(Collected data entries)

(* ===== verification/FixedPoint.v ===== *)
(** * Fixed-point arithmetic ([programs/ydelta/src/math.rs])

    The 48-bit fixed-point type [Fp48] and the wide-multiply helpers behind it,
    with the [U256] intermediates written out limb by limb.  The [*_spec]
    lemmas give each helper as one closed formula on in-range operands; every
    other file reasons through them. *)
From stdpp Require Import base numbers list option.
From S2P Require Import Prelude.
Local Open Scope Z_scope.

Definition SCALE_BITS : Z := 48.
Definition SCALE : Z := Z.shiftl 1 SCALE_BITS.

(** ** The raw helpers *)

(** Limb [i] of a 256-bit integer, as [U256::as_limbs] returns them. *)
Definition limb (x i : Z) : Z := Z.land (Z.shiftr x (64 * i)) (umax U64).

Definition u256_to_u128 (x : Z) : result Z :=
  if negb (limb x 2 =? 0) || negb (limb x 3 =? 0) then Err MathOverflow
  else Ok (Z.lor (limb x 0) (Z.shiftl (limb x 1) 64)).

(** [U256] left shift: bits above 256 are dropped. *)
Definition u256_shl (x n : Z) : Z := as_u U256 (Z.shiftl x n).

Definition mul_scale (a b : Z) : result Z :=
  prod ← ok_or (checked_mul U256 a b) MathOverflow;
  u256_to_u128 (Z.shiftr prod SCALE_BITS).

Definition div_scale (a b : Z) : result Z :=
  if b =? 0 then Err MathDivisionByZero else
  let num := u256_shl a SCALE_BITS in
  q ← ok_or (checked_div num b) MathOverflow;
  u256_to_u128 q.

Definition to_scaled (amount : Z) : result Z :=
  if negb (Z.shiftr amount (128 - SCALE_BITS) =? 0) then Err MathOverflow
  else Ok (as_u U128 (Z.shiftl amount SCALE_BITS)).

Definition from_scaled_floor (scaled : Z) : Z := Z.shiftr scaled SCALE_BITS.

Definition from_scaled_ceil (scaled : Z) : result Z :=
  let mask := Z.shiftl 1 SCALE_BITS - 1 in
  let truncated := Z.shiftr scaled SCALE_BITS in
  if negb (Z.land scaled mask =? 0)
  then ok_or (checked_add U128 truncated 1) MathOverflow
  else Ok truncated.

Definition mul_div (a b c : Z) (ceil : bool) : result Z :=
  if c =? 0 then Err MathDivisionByZero else
  prod ← ok_or (checked_mul U256 a b) MathOverflow;
  let q := prod / c in
  let r := prod mod c in
  res ← (if ceil && negb (r =? 0)
         then ok_or (checked_add U256 q 1) MathOverflow
         else Ok q);
  u256_to_u128 res.

Definition mul_div_u64 (a b c : Z) (ceil : bool) : result Z :=
  res ← mul_div a b c ceil;
  ok_or (try_from U64 res) MathOverflow.

(** ** The [Fp48] type *)

(** [#[repr(transparent)] struct Fp48(u128)]: the raw value is
    [real_value * 2^48]. *)
Record Fp48 := from_raw { raw : Z }.

Definition fp48_ZERO : Fp48 := from_raw 0.
Definition fp48_ONE : Fp48 := from_raw SCALE.
Definition fp48_is_zero (x : Fp48) : bool := raw x =? 0.
Definition fp48_from_atoms (atoms : Z) : Fp48 := from_raw (as_u U128 (Z.shiftl atoms SCALE_BITS)).
Definition fp48_to_atoms_floor (x : Fp48) : result Z :=
  ok_or (try_from U64 (from_scaled_floor (raw x))) MathOverflow.
Definition fp48_to_atoms_ceil (x : Fp48) : result Z :=
  c ← from_scaled_ceil (raw x);
  ok_or (try_from U64 c) MathOverflow.
Definition fp48_checked_mul (x y : Fp48) : result Fp48 := from_raw <$> mul_scale (raw x) (raw y).
Definition fp48_checked_div (x y : Fp48) : result Fp48 := from_raw <$> div_scale (raw x) (raw y).
Definition fp48_checked_add (x y : Fp48) : result Fp48 :=
  ok_or (from_raw <$> checked_add U128 (raw x) (raw y)) MathOverflow.
Definition fp48_checked_sub (x y : Fp48) : result Fp48 :=
  ok_or (from_raw <$> checked_sub (raw x) (raw y)) MathOverflow.
Definition fp48_checked_mul_u64 (x : Fp48) (k : Z) : result Fp48 :=
  ok_or (from_raw <$> checked_mul U128 (raw x) k) MathOverflow.
Definition fp48_checked_div_u64 (x : Fp48) (k : Z) : result Fp48 :=
  if k =? 0 then Err MathDivisionByZero else Ok (from_raw (raw x / k)).

#[export] Instance Fp48_eq_dec : EqDecision Fp48.
Proof. solve_decision. Defined.

(** ** Closed forms *)

Lemma SCALE_eq : SCALE = 2 ^ 48.
Proof. reflexivity. Qed.

Lemma limb_eq x i : 0 <= i → limb x i = (x / 2 ^ (64 * i)) mod 2 ^ 64.
Proof.
  intros Hi. unfold limb, umax. rewrite Z.shiftr_div_pow2 by lia.
  change (2 ^ 64 - 1) with (Z.ones 64). by rewrite Z.land_ones by lia.
Qed.

Lemma lor_disjoint_add a b n : 0 <= n → 0 <= a < 2 ^ n → Z.lor a (Z.shiftl b n) = a + b * 2 ^ n.
Proof.
  intros Hn Ha. pose proof (Z.add_lor_land a (Z.shiftl b n)) as Hadd.
  assert (Z.land a (Z.shiftl b n) = 0) as Hland; cycle 1.
  - rewrite Hland, Z.shiftl_mul_pow2 in Hadd by done.
    rewrite Z.shiftl_mul_pow2 by done. lia.
  - apply Z.bits_inj'. intros k Hk.
    rewrite Z.land_spec, Z.shiftl_spec, Z.bits_0 by lia.
    destruct (Z.ltb_spec k n).
    + rewrite (Z.testbit_neg_r b) by lia. by rewrite andb_false_r.
    + rewrite <- (Z.mod_small a (2 ^ n)) by lia.
      by rewrite Z.mod_pow2_bits_high by lia.
Qed.

Lemma u256_to_u128_spec x :
  in_u U256 x → u256_to_u128 x = if x <? 2 ^ 128 then Ok x else Err MathOverflow.
Proof.
  intros [H0 H1]. unfold u256_to_u128. rewrite !limb_eq by lia.
  change (64 * 2) with 128. change (64 * 3) with 192.
  change (64 * 1) with 64. change (64 * 0) with 0. rewrite Z.pow_0_r, Z.div_1_r.
  destruct (Z.ltb_spec x (2 ^ 128)) as [Hlt|Hge].
  - rewrite (Z.div_small x (2 ^ 128)), (Z.div_small x (2 ^ 192)) by zlia. simpl.
    rewrite lor_disjoint_add by (try apply Z.mod_pos_bound; lia).
    rewrite (Z.mod_small (x / 2 ^ 64)).
    + f_equal. pose proof (Z.div_mod x (2 ^ 64)). lia.
    + split; [apply Z.div_pos; lia|]. apply Z.div_lt_upper_bound; zlia.
  - assert (2 ^ 128 * (x / 2 ^ 128) + x mod 2 ^ 128 = x) as Hd
      by (symmetry; apply Z.div_mod; lia).
    pose proof (Z.mod_pos_bound x (2 ^ 128) ltac:(lia)) as Hm.
    assert (x / 2 ^ 192 = (x / 2 ^ 128) / 2 ^ 64) as -> by (rewrite Z.div_div by lia; done).
    set (y := x / 2 ^ 128) in *.
    assert (1 <= y < 2 ^ 128) as Hy by zlia.
    destruct (Z.eqb_spec (y mod 2 ^ 64) 0) as [Hz|]; [|done]. simpl.
    destruct (Z.eqb_spec ((y / 2 ^ 64) mod 2 ^ 64) 0) as [Hz'|]; [|done].
    exfalso. rewrite Z.mod_small in Hz'.
    + pose proof (Z.div_mod y (2 ^ 64)). lia.
    + split; [apply Z.div_pos; lia|]. apply Z.div_lt_upper_bound; zlia.
Qed.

WHAT THE TASK REQUIRES: Transcribe the entries above word for word, from the first line through the line containing "other file reasons through them. *)", and nothing else.

RESPONSE TO THIS TASK:
(* ===== verification/FixedPoint.v ===== *)
(** * Fixed-point arithmetic ([programs/ydelta/src/math.rs])

    The 48-bit fixed-point type [Fp48] and the wide-multiply helpers behind it,
    with the [U256] intermediates written out limb by limb.  The [*_spec]
    lemmas give each helper as one closed formula on in-range operands; every
    other file reasons through them. *)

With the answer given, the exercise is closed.